(** * telephonepi: the conversation-turn driver of [assistant.py] and
      [textinput.py], embedded as state-passing functions.

    Layout of the development:
    - [Py]        truthiness of the Python values the drivers test;
    - [Grpc]      status codes and the exceptions a turn can raise;
    - [Proto]     the messages of embedded_assistant.proto that the
                  drivers build and read;
    - [AudioHelpers]  the duplex audio stream the voice driver drives;
    - [Tenacity]  the retrying call that decorates [Assistant.assist];
    - [AssistantPy]   [assistant.py];
    - [TextInput]     [textinput.py];
    - the properties of both drivers. *)

From Stdlib Require Import ZArith List String Bool Lia Arith.
From Stdlib Require Import Strings.Byte.
Import ListNotations.

Set Implicit Arguments.

(* ===================================================================== *)
(** ** Python values *)

Module Py.

Definition bytes := list Byte.byte.

(** [bool(b)] for a bytes object: a non-empty value is truthy. *)
Definition bool_bytes (b : bytes) : bool :=
  match b with
  | [] => false
  | _ :: _ => true
  end.

(** [bool(s)] for a str. *)
Definition bool_str (s : string) : bool :=
  match s with
  | EmptyString => false
  | String _ _ => true
  end.

(** [bool(l)] for a list or a repeated field. *)
Definition bool_list {A : Type} (l : list A) : bool :=
  match l with
  | [] => false
  | _ :: _ => true
  end.

End Py.

(* ===================================================================== *)
(** ** gRPC status codes and exceptions *)

Module Grpc.

(** [grpc.StatusCode]. *)
Inductive StatusCode : Type :=
| OK | CANCELLED | UNKNOWN | INVALID_ARGUMENT | DEADLINE_EXCEEDED
| NOT_FOUND | ALREADY_EXISTS | PERMISSION_DENIED | RESOURCE_EXHAUSTED
| FAILED_PRECONDITION | ABORTED | OUT_OF_RANGE | UNIMPLEMENTED
| INTERNAL | UNAVAILABLE | DATA_LOSS | UNAUTHENTICATED.

Definition StatusCode_eqb (a b : StatusCode) : bool :=
  match a, b with
  | OK, OK | CANCELLED, CANCELLED | UNKNOWN, UNKNOWN
  | INVALID_ARGUMENT, INVALID_ARGUMENT
  | DEADLINE_EXCEEDED, DEADLINE_EXCEEDED | NOT_FOUND, NOT_FOUND
  | ALREADY_EXISTS, ALREADY_EXISTS | PERMISSION_DENIED, PERMISSION_DENIED
  | RESOURCE_EXHAUSTED, RESOURCE_EXHAUSTED
  | FAILED_PRECONDITION, FAILED_PRECONDITION | ABORTED, ABORTED
  | OUT_OF_RANGE, OUT_OF_RANGE | UNIMPLEMENTED, UNIMPLEMENTED
  | INTERNAL, INTERNAL | UNAVAILABLE, UNAVAILABLE | DATA_LOSS, DATA_LOSS
  | UNAUTHENTICATED, UNAUTHENTICATED => true
  | _, _ => false
  end.

(** The exceptions a turn can raise: a [grpc.RpcError] with its status
    code and details, or an exception of any other class (an audio
    device error, an [OSError], ...), kept by class name and message. *)
Inductive PyException : Type :=
| RpcError (code : StatusCode) (details : string)
| OtherException (cls : string) (msg : string).

End Grpc.

(* ===================================================================== *)
(** ** Messages of embedded_assistant.proto (v1alpha2) *)

Module Proto.

Import Py.

(** Enum values, as the generated module exports them.  Enum fields are
    open in proto3, so a field holds any integer. *)
Definition EVENT_TYPE_UNSPECIFIED : Z := 0.
Definition END_OF_UTTERANCE : Z := 1.
Definition MICROPHONE_MODE_UNSPECIFIED : Z := 0.
Definition CLOSE_MICROPHONE : Z := 1.
Definition DIALOG_FOLLOW_ON : Z := 2.
Definition SCREEN_MODE_UNSPECIFIED : Z := 0.
Definition PLAYING : Z := 3.

Module AudioInConfig.
Record t : Type := Build
  { encoding : string; sample_rate_hertz : Z }.
End AudioInConfig.

Module AudioOutConfig.
Record t : Type := Build
  { encoding : string; sample_rate_hertz : Z; volume_percentage : Z }.
End AudioOutConfig.

Module DialogStateIn.
(** [conversation_state] is what the driver passes: [None] before any
    state was received, the stored bytes afterwards. *)
Record t : Type := Build
  { language_code : string;
    conversation_state : option bytes;
    is_new_conversation : bool }.
End DialogStateIn.

Module DeviceConfig.
Record t : Type := Build
  { device_id : string; device_model_id : string }.
End DeviceConfig.

(** The [type] oneof of AssistConfig. *)
Inductive ConfigType : Type :=
| audio_in_config (c : AudioInConfig.t)
| text_query (q : string).

Module AssistConfig.
Record t : Type := Build
  { type : ConfigType;
    audio_out_config : AudioOutConfig.t;
    dialog_state_in : DialogStateIn.t;
    device_config : DeviceConfig.t;
    screen_mode : Z }.

Definition set_screen_mode (m : Z) (c : t) : t :=
  {| type := type c;
     audio_out_config := audio_out_config c;
     dialog_state_in := dialog_state_in c;
     device_config := device_config c;
     screen_mode := m |}.
End AssistConfig.

(** AssistRequest is a oneof: a config or a chunk of audio. *)
Inductive AssistRequest : Type :=
| config (c : AssistConfig.t)
| audio_in (data : bytes).

Module AudioOut.
Record t : Type := Build { audio_data : bytes }.
End AudioOut.

Module ScreenOut.
Record t : Type := Build { format : Z; data : bytes }.
End ScreenOut.

Module DialogStateOut.
Record t : Type := Build
  { supplemental_display_text : string;
    conversation_state : bytes;
    microphone_mode : Z;
    volume_percentage : Z }.
End DialogStateOut.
○ ○ ○ ○
__The problem__: Please output the full listing one more time, exactly.

__Result for this exercise__:
(** * telephonepi: the conversation-turn driver of [assistant.py] and
      [textinput.py], embedded as state-passing functions.

    Layout of the development:
    - [Py]        truthiness of the Python values the drivers test;
    - [Grpc]      status codes and the exceptions a turn can raise;
    - [Proto]     the messages of embedded_assistant.proto that the
                  drivers build and read;
    - [AudioHelpers]  the duplex audio stream the voice driver drives;
    - [Tenacity]  the retrying call that decorates [Assistant.assist];
    - [AssistantPy]   [assistant.py];
    - [TextInput]     [textinput.py];
    - the properties of both drivers. *)

From Stdlib Require Import ZArith List String Bool Lia Arith.
From Stdlib Require Import Strings.Byte.
Import ListNotations.

Set Implicit Arguments.

(* ===================================================================== *)
(** ** Python values *)

Module Py.

Definition bytes := list Byte.byte.

(** [bool(b)] for a bytes object: a non-empty value is truthy. *)
Definition bool_bytes (b : bytes) : bool :=
  match b with
  | [] => false
  | _ :: _ => true
  end.

(** [bool(s)] for a str. *)
Definition bool_str (s : string) : bool :=
  match s with
  | EmptyString => false
  | String _ _ => true
  end.

(** [bool(l)] for a list or a repeated field. *)
Definition bool_list {A : Type} (l : list A) : bool :=
  match l with
  | [] => false
  | _ :: _ => true
  end.

End Py.

(* ===================================================================== *)
(** ** gRPC status codes and exceptions *)

Module Grpc.

(** [grpc.StatusCode]. *)
Inductive StatusCode : Type :=
| OK | CANCELLED | UNKNOWN | INVALID_ARGUMENT | DEADLINE_EXCEEDED
| NOT_FOUND | ALREADY_EXISTS | PERMISSION_DENIED | RESOURCE_EXHAUSTED
| FAILED_PRECONDITION | ABORTED | OUT_OF_RANGE | UNIMPLEMENTED
| INTERNAL | UNAVAILABLE | DATA_LOSS | UNAUTHENTICATED.

Definition StatusCode_eqb (a b : StatusCode) : bool :=
  match a, b with
  | OK, OK | CANCELLED, CANCELLED | UNKNOWN, UNKNOWN
  | INVALID_ARGUMENT, INVALID_ARGUMENT
  | DEADLINE_EXCEEDED, DEADLINE_EXCEEDED | NOT_FOUND, NOT_FOUND
  | ALREADY_EXISTS, ALREADY_EXISTS | PERMISSION_DENIED, PERMISSION_DENIED
  | RESOURCE_EXHAUSTED, RESOURCE_EXHAUSTED
  | FAILED_PRECONDITION, FAILED_PRECONDITION | ABORTED, ABORTED
  | OUT_OF_RANGE, OUT_OF_RANGE | UNIMPLEMENTED, UNIMPLEMENTED
  | INTERNAL, INTERNAL | UNAVAILABLE, UNAVAILABLE | DATA_LOSS, DATA_LOSS
  | UNAUTHENTICATED, UNAUTHENTICATED => true
  | _, _ => false
  end.

(** The exceptions a turn can raise: a [grpc.RpcError] with its status
    code and details, or an exception of any other class (an audio
    device error, an [OSError], ...), kept by class name and message. *)
Inductive PyException : Type :=
| RpcError (code : StatusCode) (details : string)
| OtherException (cls : string) (msg : string).

End Grpc.

(* ===================================================================== *)
(** ** Messages of embedded_assistant.proto (v1alpha2) *)

Module Proto.

Import Py.

(** Enum values, as the generated module exports them.  Enum fields are
    open in proto3, so a field holds any integer. *)
Definition EVENT_TYPE_UNSPECIFIED : Z := 0.
Definition END_OF_UTTERANCE : Z := 1.
Definition MICROPHONE_MODE_UNSPECIFIED : Z := 0.
Definition CLOSE_MICROPHONE : Z := 1.
Definition DIALOG_FOLLOW_ON : Z := 2.
Definition SCREEN_MODE_UNSPECIFIED : Z := 0.
Definition PLAYING : Z := 3.

Module AudioInConfig.
Record t : Type := Build
  { encoding : string; sample_rate_hertz : Z }.
End AudioInConfig.

Module AudioOutConfig.
Record t : Type := Build
  { encoding : string; sample_rate_hertz : Z; volume_percentage : Z }.
End AudioOutConfig.

Module DialogStateIn.
(** [conversation_state] is what the driver passes: [None] before any
    state was received, the stored bytes afterwards. *)
Record t : Type := Build
  { language_code : string;
    conversation_state : option bytes;
    is_new_conversation : bool }.
End DialogStateIn.

Module DeviceConfig.
Record t : Type := Build
  { device_id : string; device_model_id : string }.
End DeviceConfig.

(** The [type] oneof of AssistConfig. *)
Inductive ConfigType : Type :=
| audio_in_config (c : AudioInConfig.t)
| text_query (q : string).

Module AssistConfig.
Record t : Type := Build
  { type : ConfigType;
    audio_out_config : AudioOutConfig.t;
    dialog_state_in : DialogStateIn.t;
    device_config : DeviceConfig.t;
    screen_mode : Z }.

Definition set_screen_mode (m : Z) (c : t) : t :=
  {| type := type c;
     audio_out_config := audio_out_config c;
     dialog_state_in := dialog_state_in c;
     device_config := device_config c;
     screen_mode := m |}.
End AssistConfig.

(** AssistRequest is a oneof: a config or a chunk of audio. *)
Inductive AssistRequest : Type :=
| config (c : AssistConfig.t)
| audio_in (data : bytes).

Module AudioOut.
Record t : Type := Build { audio_data : bytes }.
End AudioOut.

Module ScreenOut.
Record t : Type := Build { format : Z; data : bytes }.
End ScreenOut.

Module DialogStateOut.
Record t : Type := Build
  { supplemental_display_text : string;
    conversation_state : bytes;
    microphone_mode : Z;
    volume_percentage : Z }.
End DialogStateOut.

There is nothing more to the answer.